Reste l’interrogation, les soupçons d’opération de communication institutionnelle susceptible de jaillir ici ou là et auxquels Karine répond sans détour: « Lorsque l’on est un artiste et que l’on veut monter un projet on cherche des financements. Ce peut être au ministère de la Culture, que l’on apprécie le gouvernement en place ou non.
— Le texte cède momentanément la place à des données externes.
(** Two logins, the first served at [nowA], the second at [nowB]; the
    schedule says whose round trip runs next ([false]: the first). *)
Fixpoint run_two (nowA nowB : Z) (schedule : list bool) (a b : in_flight) (db : table)
  : in_flight * in_flight * table :=
  match schedule with
  | [] => (a, b, db)
  | false :: rest =>
      let '(a', db') := step_login nowA a db in run_two nowA nowB rest a' b db'
  | true :: rest =>
      let '(b', db') := step_login nowB b db in run_two nowA nowB rest a b' db'
  end.

(** Logins for one email and password served one after the other, at the
    given instants, each on the store the previous one left. *)
Definition logins_in_a_row (times : list Z) (req_email req_password : option string)
  (db : table) : table :=
  fold_left (fun d now => fst (login now req_email req_password d)) times db.

(** *** The Google callback route *)

(** [process.env.GOOGLE_CLIENT_ID] and [process.env.GOOGLE_CLIENT_SECRET]. *)
Variable GOOGLE_CLIENT_ID GOOGLE_CLIENT_SECRET : option string.

(** [message.includes(piece)] *)
Fixpoint str_includes (message piece : string) : bool :=
  String.prefix piece message
  || match message with
     | EmptyString => false
     | String _ rest => str_includes rest piece
     end.

(** Where the callback route sends the browser: [redirect_error c] is
    [res.redirect('/?error=' + c)], [redirect_token t] is
    [res.redirect(`/?token=${t}`)]. *)
Inductive redirect : Type :=
| redirect_error (code : string)
| redirect_token (token : json).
Là, je suis allée chercher de l’argent, des soutiens comme une artiste», qu’il s’agisse de la Fondation Hippocrène, de l’Office Franco-Allemand pour la Jeunesse, de la Ville et Eurométropole de Strasbourg». Autant de structures, rappellent les trois organisatrice, dont la relation à l’Europe ne se limite pas à une échéance électorale mais qui ont fait de l’Europe leur ADN. «Après, vous vous doutez bien que les eurosceptiques n’ont pas intérêt à financer, mais ce projet ne vient clairement pas des institutions, mais de nous, en tant que membres de la société civile». L’espoir de Karine: «Que cette danse invite les gens à aller voter». Peu importe pour qui, mais qu’ils votent et se souviennent «que la vie peut-être plus belle et meilleure si on défend quelque chose». A commencer, sans doute, par certaines valeurs qui, crises après crises, tendent à se perdre au profit d’idéologies faciles.